Escribiendo algo para ti, no sabía cómo comenzarlo, eso siempre es lo más difícil, tomar la primera decisión. Pero cuando esta se toma, las demás vienen entrelazadas, salen solas…
Pero sí, comencé algo, y aunque no estaba del todo contenta con ello, seguía escribiendo. Y cada nueva palabra, me gustaba aún menos. Pensaba que cuando lo leyeras ibas a detestarlo, que no te serviría para nada, que no te ayudaría. Y es que ni siquiera me gustaba a mí, a su autora.
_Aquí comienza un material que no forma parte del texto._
(** * jsparagus: grammar model, ECMArkup desugarer and Rust emitter checks

    A shallow embedding of the parts of [jsparagus/grammar.py],
    [js_parser/parse_esgrammar.py] and [jsparagus/emit.py] that carry the
    grammar data model, its validation, the lookahead algebra, the
    default-reducer and ASI desugaring, the final grammar assembly, the
    camel-case collision check of the Rust backend, and the printers and
    naming helpers around them. *)

From Stdlib Require Import ZArith Lia Bool Ascii String.
From stdpp Require Import base decidable option list strings pretty gmap sets.

Set Default Proof Using "Type".
Open Scope string_scope.

(** ** Python exceptions and the error monad

    Every function of the source that can [raise] returns a [Result]; the
    exception carries its Python class and the constant head of its message. *)

Inductive PyExc : Type :=
| ValueError (msg : string)
| TypeError (msg : string)
| KeyError (msg : string)
| AttributeError (msg : string)
| AssertionError (msg : string)
| StopIteration.

Inductive Result (A : Type) : Type :=
| Ok (a : A)
| Raise (e : PyExc).
Arguments Ok {A} a.
Arguments Raise {A} e.

#[global] Instance Result_ret : MRet Result := λ A a, Ok a.
#[global] Instance Result_bind : MBind Result := λ A B f m,
  match m with
  | Ok a => f a
  | Raise e => Raise e
  end.

Definition is_ok {A} (m : Result A) : bool :=
  match m with Ok _ => true | Raise _ => false end.

Definition raises {A} (m : Result A) : Prop := ∃ e, m = Raise e.

(** [for x in xs: f(x)] where [f] may raise and its value is collected. *)
Fixpoint mapM {A B} (f : A → Result B) (xs : list A) : Result (list B) :=
  match xs with
  | [] => Ok []
  | x :: xs' => y ← f x; ys ← mapM f xs'; Ok (y :: ys)
  end.

(** [for x in xs: st = f(st, x)] with early exit on an exception. *)
Fixpoint foldM {A S} (f : S → A → Result S) (st : S) (xs : list A) : Result S :=
  match xs with
  | [] => Ok st
  | x :: xs' => st' ← f st x; foldM f st' xs'
  end.

(** ** Python built-ins used by the source

    Strings are sequences of 8-bit characters; the character classes below
    are the ASCII ones, so [str.isidentifier], [str.lower] and friends are
    modelled on ASCII text (grammar symbol names are ASCII). *)

Module Py.

Definition chr_in (lo hi c : ascii) : bool :=
  (nat_of_ascii lo <=? nat_of_ascii c)%nat && (nat_of_ascii c <=? nat_of_ascii hi)%nat.

Definition is_upper (c : ascii) : bool := chr_in "A" "Z" c.
Definition is_lower (c : ascii) : bool := chr_in "a" "z" c.
Definition is_digit (c : ascii) : bool := chr_in "0" "9" c.
Definition is_alpha (c : ascii) : bool := is_upper c || is_lower c.
Definition is_underscore (c : ascii) : bool := Ascii.eqb c "_".
Definition newline : ascii := ascii_of_nat 10.

Definition chr_lower (c : ascii) : ascii :=
  if is_upper c then ascii_of_nat (nat_of_ascii c + 32) else c.
Definition chr_upper (c : ascii) : ascii :=
  if is_lower c then ascii_of_nat (nat_of_ascii c - 32) else c.

Definition chars (s : string) : list ascii := list_ascii_of_string s.
Definition str (l : list ascii) : string := string_of_list_ascii l.

(** [s.isidentifier()] *)
Definition isidentifier (s : string) : bool :=
  match chars s with
  | [] => false
  | c :: rest =>
      (is_alpha c || is_underscore c)
      && forallb (λ d, is_alpha d || is_digit d || is_underscore d) rest
  end.

(** [s.isdigit()] *)
Definition isdigit (s : string) : bool :=
  match chars s with
  | [] => false
  | l => forallb is_digit l
  end.

(** [s.isalpha()] *)
Definition isalpha (s : string) : bool :=
  match chars s with
  | [] => false
  | l => forallb is_alpha l
  end.

(** [s.islower()]: at least one cased character and no upper-case one. *)
Definition islower (s : string) : bool :=
  existsb is_lower (chars s) && negb (existsb is_upper (chars s)).

(** [s.lower()] *)
Definition lower (s : string) : string := str (map chr_lower (chars s)).

(** [s.capitalize()]: first character upper-cased, the rest lower-cased. *)
Definition capitalize (s : string) : string :=
  match chars s with
  | [] => ""
  | c :: rest => str (chr_upper c :: map chr_lower rest)
  end.

(** [s.partition(' ')] *)
Fixpoint partition_chars (l : list ascii) : list ascii * list ascii * list ascii :=
  match l with
  | [] => ([], [], [])
  | c :: rest =>
      if Ascii.eqb c " " then ([], [c], rest)
      else let '(a, sp, b) := partition_chars rest in (c :: a, sp, b)
  end.

Definition partition_space (s : string) : string * string * string :=
  let '(a, sp, b) := partition_chars (chars s) in (str a, str sp, str b).

(** [s.split('_')] *)
Fixpoint split_chars (sep : ascii) (cur : list ascii) (l : list ascii)
  : list (list ascii) :=
  match l with
  | [] => [rev cur]
  | c :: rest =>
      if Ascii.eqb c sep then rev cur :: split_chars sep [] rest
      else split_chars sep (c :: cur) rest
  end.

Definition split (sep : ascii) (s : string) : list string :=
  map str (split_chars sep [] (chars s)).

(** [''.join(words)] *)
Definition join (words : list string) : string :=
  fold_right String.append "" words.

(** [c in s] for a one-character [c]. *)
Definition contains_chr (c : ascii) (s : string) : bool :=
  existsb (Ascii.eqb c) (chars s).

(** [s.endswith(suf)] *)
Definition endswith (suf s : string) : bool :=
  let n := String.length s in
  let k := String.length suf in
  (k <=? n)%nat && String.eqb (substring (n - k) k s) suf.

(** [str(n)] for a non-negative integer. *)
Definition str_of_nat (n : nat) : string := pretty n.

(** [sep.join(words)] *)
Fixpoint join_sep (sep : string) (words : list string) : string :=
  match words with
  | [] => ""
  | [w] => w
  | w :: rest => w +:+ sep +:+ join_sep sep rest
  end.

(** [s.replace(a, b)] for a one-character [a]. *)
Definition replace (a : ascii) (b : string) (s : string) : string :=
  str (concat (map (λ c, if Ascii.eqb c a then chars b else [c]) (chars s))).









(** An insertion-ordered [dict] as an association list with unique keys:
    [d[k] = v] overwrites in place or appends, [k in d] and [d[k]] look
    the key up. *)
Section Dict.
Context {K V : Type} `{EqDecision K}.

Fixpoint dict_get (d : list (K * V)) (k : K) : option V :=
  match d with
  | [] => None
  | (k', v) :: d' => if decide (k' = k) then Some v else dict_get d' k
  end.

Definition dict_mem (d : list (K * V)) (k : K) : bool :=
  match dict_get d k with Some _ => true | None => false end.

Fixpoint dict_set (d : list (K * V)) (k : K) (v : V) : list (K * V) :=
  match d with
  | [] => [(k, v)]
  | (k', v') :: d' =>
      if decide (k' = k) then (k', v) :: d' else (k', v') :: dict_set d' k v
  end.

Definition dict_keys (d : list (K * V)) : list K := map fst d.
End Dict.

End Py.

(** ** grammar.py: the data model *)

Module grammar.

(** [Var = namedtuple("Var", "name")]; an argument of an [Nt] is a boolean
    or a [Var]. *)
Inductive ArgValue : Type :=
| ArgBool (b : bool)
| ArgVar (name : string).

(** [class Nt] with [name : str | InitNt] and [args], and
    [InitNt = namedtuple("InitNt", "goal")] whose goal is an [Nt]. *)
Inductive Nt : Type :=
| mkNt (name : NtName) (args : list (string * ArgValue))
with NtName : Type :=
| NameStr (s : string)
| InitNt (goal : Nt).

Definition nt_name (nt : Nt) : NtName := let 'mkNt n _ := nt in n.
Definition nt_args (nt : Nt) : list (string * ArgValue) := let 'mkNt _ a := nt in a.

#[global] Instance ArgValue_eq_dec : EqDecision ArgValue.
Proof. solve_decision. Defined.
Al fin me di cuenta de que debía eliminarlo del mapa, hacerlo desaparecer, borrarlo y comenzar algo nuevo y mejor. Rectificar, que dicen que es de sabios, y yo, necesito un poco de eso. Y ¿sabes qué? Esto es lo nuevo que te escribo. Un simple texto que te cuenta cuál fue mi fallo, un texto que demuestra que soy imperfecta y que no me importa gritarlo.
No me importa gritarlo, porque sé que todo aquel que me quiera, que todo aquel que merezca la pena en mi vida (debajo de todas esas capas que nos esconden), como tú, no me juzgará. Solo estará a mi lado. A mi lado apoyándome en mis decisiones y acompañándome en mis errores.
¿Qué importa que aquellos que pasan por tu vida sin importarles lo más mínimo te juzguen? Ellos nunca serán justos con las palabras. Ellos no se preocupan en conocer tu mente y menos quizás tu corazón. Ellos hablan por hablar, porque no hay nada mejor qué hacer y porque alguien también habla de sus vidas. Ellos envidian la felicidad ajena. Ellos envidian tu libertad, siempre que ellos no puedan tener la suya propia. Ellos no merecen tu sufrimiento.
Pero tú si mereces vivir tu vida como tú misma elijas. Sin perjuicios, sin temores, sin el qué dirán, sin nada externo que te haga tambalear tu cabeza, sin miedos, sin heridas.
¿Pueden herirte palabras salidas de bocas extrañas? Son palabras sin sentido alguno. Palabras que comentan sin ver, que hablan sin saber, que inventan por vicio, que creen ser sabias. Palabras que intentan ajustarse a lo “moralmente” correcto, pero que salen de bocas de personas que te envidian por ser capaz de hacer lo que deseas, de vivir como vives, de tener lo que tienes. Sin miedos, sin temor a esas mismas palabras. Personas que desearían cambiar sus vidas por la tuya.
No existe lo estereotipado, lo correctamente social. No en tu vida, no en tu cabeza. Entiérralo. Crea un mundo nuevo a tu alrededor, otra visión. Déjate ver. Sé tú misma. Ríe cuando de verdad lo desees y no cuando ellos lo hagan, llora cuando lo sientas y no cuando debas hacerlo, enamórate las veces que tu corazón lo sienta y no esa única y “perfecta” vez para toda la vida. No dejes de vivir por el qué dirán, al fin y al cabo, son solo palabras y las palabras se las lleva el viento ¿Por qué no se llevará con él también a aquellos que las dicen?
¿Ves? Al final conseguí tu texto perfecto. Perfecto para mí y no me importa nada si para nadie más lo es, porque yo me siento satisfecha y sé que tú lo estarás tan solo porque yo lo estoy. Así es como funcionamos. Así funcionan quienes se quieren. Al final, y después de muchos tachones, errores, rectificaciones, flechas, asteriscos aparte y sobre todo tiempo (el tiempo necesario para cada párrafo) se consigue lo que se desea, lo que tú deseabas. Después de eso, son tu mente y tu corazón los que deciden acallar o dejar estar lo demás.
En la vida pasan cosas porque simplemente tienen que pasar. Y todas ellas pueden ser como señales (de donde quieran que vengan), imprescindibles y otras indiferentes o insignificantes. Eres tú la que decides con cuál quedarse y cuál dejar atrás. Con cuál vivir por siempre y a cuál frenar para siempre en su momento. Todas ellas pueden ser buenas. Buenas si en sus caminos tú eres buena. Sin arrepentimientos, sin lamentos, mirando por tu futuro y no por el de los demás. Porque tú no vivirás sus vidas ya que con una tienes bastante y no tienes más que vivir la tuya y dejar en paz la de los demás.
Quizás el destino no exista, quizás la suerte tampoco. Pero tú puedes hacer de tu vida lo que más te guste y eso es algo muy cierto que no tiene precio.